After Carter’s shift on Sept. 28, 2021, a hospital pharmacist examined the ICU wing’s inventory of fentanyl and found a fentanyl syringe missing a tamper-proof cap, but with some form of foreign adhesive remaining at the tip. A second fentanyl syringe had a cap that appeared to have been glued back onto the syringe. After reviewing hospital records, a pharmacist supervisor noted a pattern of Carter checking out doses of fentanyl for patients, but then canceling the transactions and checking syringes back into the hospital’s inventory. Records showed that Carter did so 24 times between Aug. 29 and Sept. 28, 2021. Carter was the only nurse on her ICU wing who persistently engaged in such conduct.
The next day, when Carter arrived for work, hospital representatives interviewed her. Confronted with the pharmacists’ findings, Carter eventually admitted that – to obtain drugs for personal use at home – she had been removing injectable fentanyl from syringes, replacing the drug with saline, and then gluing the plastic tampering caps back onto the syringes with an adhesive that she obtained from the hospital. Carter admitted that she had been tampering with fentanyl syringes since the summer of 2021. Carter denied injecting fentanyl while on duty at the hospital, however, law enforcement later located needles, saline syringes and adhesive in her bag.
Carter, as a trained healthcare professional, knew that her activities likely resulted in critically ill patients receiving diluted fentanyl that was not safe and effective. Having been deprived of sterile, medically necessary medication, such patients were exposed to possible infection and endured unnecessary pain and suffering.
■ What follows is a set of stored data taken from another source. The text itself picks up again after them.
Lemma fine_Thread w i aio s : inv s -> fine (step (Thread w i aio) s).
Proof.
  intros Hi. cbn [step]. unfold Thread_step. destruct (worker w s) as [wk|] eqn:Hw; [|done].
  destruct (lanes wk !! i) as [l|] eqn:Hl; [|done]. assert (thread l = Exited \/ thread l <> Exited) as [->|Ht] by (destruct (thread l); auto); [done|].
  destruct (deleted_exited s w wk i l Hi Hw Hl Ht) as (_ & -> & Hph).
  pose proof (Forall_lookup_1 _ _ _ _ (i_workers _ Hi) Hw) as Hok. destruct (worker_ok_lane _ _ _ Hok Hl) as [q Hq].
  assert (forall r u, Forall use_ok u -> fine (match OpHandler i r aio wk with
            | Some wk' => Ok (set_worker w wk' (set_busy (delete (w, i) (busy s)) u s)) | None => Blocked end)) as Hbusy.
  { intros r u Hu. destruct (OpHandler i r aio wk) as [wk'|] eqn:Ho; [|done]. eapply inv_handled; [done..|].
    intros k x Hk. by apply lookup_delete_Some in Hk as [? ?]. }
  assert (busy s !! (w, i) = None -> fine (match OpHandler i None aio wk with
            | Some wk' => Ok (set_worker w wk' s) | None => Blocked end)) as Hidle.
  { intros Hb. destruct (OpHandler i None aio wk) as [wk'|] eqn:Ho; [|done]. rewrite <- (set_busy_id s). eapply inv_handled; [done..|apply Hi|].
    intros k x Hk. split; [|done]. intros ->. congruence. }
  destruct (busy s !! (w, i)) as [[[ctx r] c]|] eqn:Hb.
  - assert (fine (match r with
      | None => match OpHandler i None aio wk with Some wk' => Ok (set_worker w wk' (set_busy (delete (w, i) (busy s)) (uses s) s)) | None => Blocked end
      | Some id => match IoCtx.live (CephProxy.world (proxy s)) !! id with
          | None => Fault
          | Some x => match OpHandler i (Some id) aio wk with
              | Some wk' => Ok (set_worker w wk' (set_busy (delete (w, i) (busy s)) (uses s ++ [{| u_req := ctx; u_client := c; u_ioctx := x |}]) s))
              | None => Blocked end
          end
      end)) as H; [|by destruct (thread l)].
    destruct r as [id|]; [|apply Hbusy, Hi]. rewrite (inv_live s w i ctx id c Hi Hb). apply Hbusy, Forall_app.
    split; [apply Hi|]. by apply Forall_singleton.
  - specialize (Hidle eq_refl). destruct (q_deq_ok _ _ Hq) as (q' & Hd & _). rewrite Hd.
    destruct (thread l); try done. by destruct q.
Qed.

Lemma fine_BeginShutdown s : inv s -> ph s = Running -> no_call s -> fine (step BeginShutdown s).
Proof.
  intros Hi Hp [Hno Hng]. cbn [step]. rewrite Hp. destruct (i_table _ Hi ltac:(by rewrite Hp)) as [[Hb Hinj] Hs].
  destruct (WorkerStop.in_order_spec (table s) Hinj) as [Hnd Hin].
  assert (deleted s = []) as Hd by (pose proof (i_phase _ Hi) as H; by rewrite Hp in H).
  destruct Hi as [Hpr Hrc Hid Hset Hwk Htab Hdel Hbusy Hu _]. cbn. constructor; cbn; try done.
  - intros _. apply Hrc. by rewrite Hp.
  - intros _. apply Hset. by rewrite Hp.
  - split; [|done]. split_and!; [done| |done|].
    + intros w _. cbn. rewrite Hd. apply not_elem_of_nil.
    + intros w. cbn. rewrite Hd. split.
      * intros Hw. left. by apply Hin, Hs.
      * intros [Hw|Hw]; [|by apply not_elem_of_nil in Hw]. apply Hin in Hw as [p Hw]. apply lookup_lt_is_Some. by eapply Hb.
Qed.

Lemma fine_WaitEmpty s : inv s -> fine (step WaitEmpty s).
Proof.
  intros Hi. cbn [step]. pose proof (i_phase _ Hi) as Hph. destruct (ph s) as [|[|w ws] []|] eqn:Hp; try done.
  destruct Hph as [Hst _]. pose proof Hst as (Hnd & Hdis & Hno & Hex).
  unfold is_deleted. rewrite bool_decide_eq_false_2 by (apply Hdis; by left).
  destruct (proj2 (Hex w) ltac:(left; by left)) as [wk Hw]. rewrite Hw. cbn [mbind option_bind].
  pose proof (Forall_lookup_1 _ _ _ _ (i_workers _ Hi) Hw) as Hok.
  destruct (worker_ok_WaitForEmpty wk Hok) as (wk' & Hwk' & Hok' & Hrel & Hl). rewrite Hwk'.
  pose proof (table_set_worker s w wk' (i_table _ Hi ltac:(by rewrite Hp))) as Htab.
  assert (forall j l, lanes wk !! j = Some l -> exists l', lanes wk' !! j = Some l' /\ lane_sees l l') as Hsees.
  { intros j l Hj. assert (j < length (lanes wk'))%nat as Hlt.
    { rewrite (worker_ok_lanes _ Hok'), <- (worker_ok_lanes _ Hok). by eapply lookup_lt_Some. }
    destruct (lookup_lt_is_Some_2 _ _ Hlt) as [l' Hl']. destruct (Hl _ _ Hl') as (l0 & Hl0 & Ht & Hq & _).
    exists l'. split; [done|]. simplify_eq. split; [done|]. intros c q Hr. exists q. by rewrite Hq. }
  assert (stopping (set_worker w wk' s) (w :: ws)) as Hst'.
  { eapply stopping_set_worker; [done| |done]. intros j l' Hj. destruct (Hl _ _ Hj) as (l & ? & _ & _ & ?). by exists l. }
  destruct Hi as [Hpr Hrc Hid Hset Hwk _ Hdel Hbusy Hu _]. cbn. constructor; cbn; try done.
  - intros _. apply Hrc. by rewrite Hp.
  - intros _. apply Hid. by rewrite Hp.
  - intros _. apply Hset. by rewrite Hp.
  - by apply Forall_insert.
  - intros v vk Hv Hvk. unfold worker in Hvk. cbn in Hvk. rewrite list_lookup_insert_ne in Hvk; [by apply (Hdel v)|].
    intros ->. eapply Hdis; [by left|done].
  - eapply busy_mono; [done..| |done]. by eapply heap_sees_insert.
  - split; [done|]. intros _. split; [done|]. intros v vk [= <-] Hv. unfold worker in Hv. cbn in Hv.
    rewrite list_lookup_insert_eq in Hv by by eapply lookup_lt_Some. by injection Hv as <-.
Qed.

Lemma StopProc_inv (wk wk' : RadosIOWorker.t (Q := Q)) : WorkerStop.StopProc wk = Some wk' -> wk' = set_stop wk /\ all_exited wk.
Proof.
  unfold WorkerStop.StopProc. destruct (forallb _ _) eqn:E; [|done]. intros [= <-]. split; [done|]. intros i l Hl.
  rewrite forallb_forall in E. specialize (E l (proj1 (list_elem_of_In _ _) (list_elem_of_lookup_2 _ _ _ Hl))).
  unfold WorkerStop.exited in E. by destruct (thread l).
Qed.

Lemma fine_Join s : inv s -> fine (step Join s).
Proof.
  intros Hi. cbn [step]. pose proof (i_phase _ Hi) as Hph. destruct (ph s) as [|[|w ws] []|] eqn:Hp; try done.
  destruct Hph as [Hst _]. pose proof Hst as (Hnd & Hdis & Hno & Hex). apply NoDup_cons in Hnd as [Hwws Hnd].
  unfold is_deleted. rewrite bool_decide_eq_false_2 by (apply Hdis; by left).
  destruct (proj2 (Hex w) ltac:(left; by left)) as [wk Hw]. rewrite Hw.
  destruct (WorkerStop.StopProc wk) as [wk'|] eqn:Hs; [|done]. apply StopProc_inv in Hs as [-> Hexit].
  pose proof (Forall_lookup_1 _ _ _ _ (i_workers _ Hi) Hw) as Hok.
  pose proof (table_set_worker s w (set_stop wk) (i_table _ Hi ltac:(by rewrite Hp))) as Htab.
  assert (stopping (set_worker w (set_stop wk) s) (w :: ws)) as (_ & _ & Hno' & Hex').
  { eapply stopping_set_worker; [done| |done]. intros j l' Hj. by exists l'. }
  destruct Hi as [Hpr Hrc Hid Hset Hwk _ Hdel Hbusy Hu _]. cbn. constructor; cbn; try done.
  - intros _. apply Hrc. by rewrite Hp.
  - intros _. apply Hid. by rewrite Hp.
  - intros _. apply Hset. by rewrite Hp.
  - apply Forall_insert; [done|]. by apply (worker_ok_step wk SetStop).
  - intros v vk Hv Hvk. unfold worker in Hvk. cbn in Hvk. apply list_lookup_insert_Some in Hvk as [(-> & <- & _)|[Hne Hvk]]; [exact Hexit|].
    apply elem_of_cons in Hv as [->|Hv]; [done|]. by apply (Hdel v).
  - eapply busy_mono; [done..| |done]. eapply heap_sees_insert; [done|]. intros j l Hj. exists l. split; [done|apply lane_sees_refl].
  - split; [|done]. split_and!; [done| |exact Hno'|].
    + intros v Hv. cbn. apply not_elem_of_cons. split; [by intros ->|]. apply Hdis. by right.
    + intros v. change (worker v (set_phase (w :: deleted s) (Stopping ws false) (set_worker w (set_stop wk) s)))
        with (worker v (set_worker w (set_stop wk) s)). rewrite Hex'. cbn. rewrite !elem_of_cons. tauto.
Qed.

Lemma fine_Release s : inv s -> fine (step Release s).
Proof.
  intros Hi. cbn [step]. pose proof (i_phase _ Hi) as Hph. destruct (ph s) as [|[|w ws] j|] eqn:Hp; try done.
  destruct Hph as [Hst _].
  destruct (CephProxy.Shutdown_inv new_ok ioctx_create (outside s) (proxy s) (i_proxy _ Hi) (i_setup _ Hi ltac:(by rewrite Hp)))
    as (p & Hs & _ & _ & Hpi & _ & _ & Hleft).
  rewrite Hs. pose proof Hst as (_ & _ & _ & Hex).
  assert (busy s = ∅) as Hb.
  { apply map_empty. intros [w i]. destruct (busy s !! (w, i)) as [[[ctx r] c]|] eqn:E; [|done]. exfalso.
    destruct (i_busy _ Hi _ _ E) as [(wk & l & q & Hw & Hl & Ht & _) _]. cbn in *.
    destruct (proj1 (Hex w) ltac:(by eexists)) as [Hn|Hn]; [by apply not_elem_of_nil in Hn|].
    by rewrite (i_deleted _ Hi w wk Hn Hw i l Hl) in Ht. }
  destruct Hi as [Hpr Hrc Hid Hset Hwk _ Hdel Hbusy Hu _]. cbn. constructor; cbn; try done.
  - intros _. apply Hid. by rewrite Hp.
  - by rewrite Hb.
  - split; [done|]. intros Hok id Hin. specialize (Hleft Hok id Hin). unfold outside in Hleft.
    rewrite ContextRace.all_idle_held, app_nil_r in Hleft; [done|]. apply Hid. by rewrite Hp.
Qed.

Lemma step_fine a s : 0 < workerNum -> inv s -> legal a s -> fine (step a s).
Proof.
  intros Hn Hi Hl. destruct a; cbn [legal] in Hl;
    [by apply fine_NewCaller|by apply fine_Call|by apply fine_Enqueue|by apply fine_PostOne|by apply fine_GetCtx|by apply fine_Thread|
     by apply fine_BeginShutdown; destruct Hl|by apply fine_WaitEmpty|by apply fine_Join|by apply fine_Release].
Qed.

Lemma sys_reach_inv s0 s : 0 < workerNum -> inv s0 -> reach s0 s -> inv s.
Proof.
  intros Hn H0 Hr. induction Hr as [|s a s' Hr IH Hl Hs]; [done|]. pose proof (step_fine a s Hn IH Hl) as Hf. by rewrite Hs in Hf.
Qed.

(** ** Shutting down ends *)

(** Steps that are not the callers'. *)
Definition internal (a : label) : Prop :=
  match a with NewCaller | Call _ | Enqueue _ _ _ _ _ | PostOne _ _ => False | _ => True end.

Fixpoint run_to (tr : list label) (s : t) : option t :=
  match tr with
  | [] => Some s
  | a :: tr' => match step a s with Ok s' => run_to tr' s' | _ => None end
  end.

Lemma run_to_app tr1 tr2 s : run_to (tr1 ++ tr2) s = (s' ← run_to tr1 s; run_to tr2 s').
Proof. revert s. induction tr1 as [|a tr1 IH]; intros s; cbn; [done|]. by destruct (step a s). Qed.

(** From [s] to [s'] by steps of the threads, the phase as it was. *)
Definition threads_to (s s' : t) : Prop :=
  exists tr, Forall (fun a => match a with GetCtx _ _ | Thread _ _ _ => True | _ => False end) tr /\
    run_to tr s = Some s' /\ ph s' = ph s /\ inv s'.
In addition, Carter knew that the failure to anesthetize or control pain in ICU patients can result in increased risks of illness or death, stemming from, among other things, respiratory, cardiovascular and musculoskeletal complications. 
This case was investigated by the U.S. Food and Drug Administration, Office of Criminal Investigations and the Jacksonville Sheriff’s Office’s Pharmaceutical Diversion and Designer Drug Unit attached to the North Florida High-Intensity Drug Trafficking Area. It is being prosecuted by Asst. U.S. Attorney Michael J. Coolican.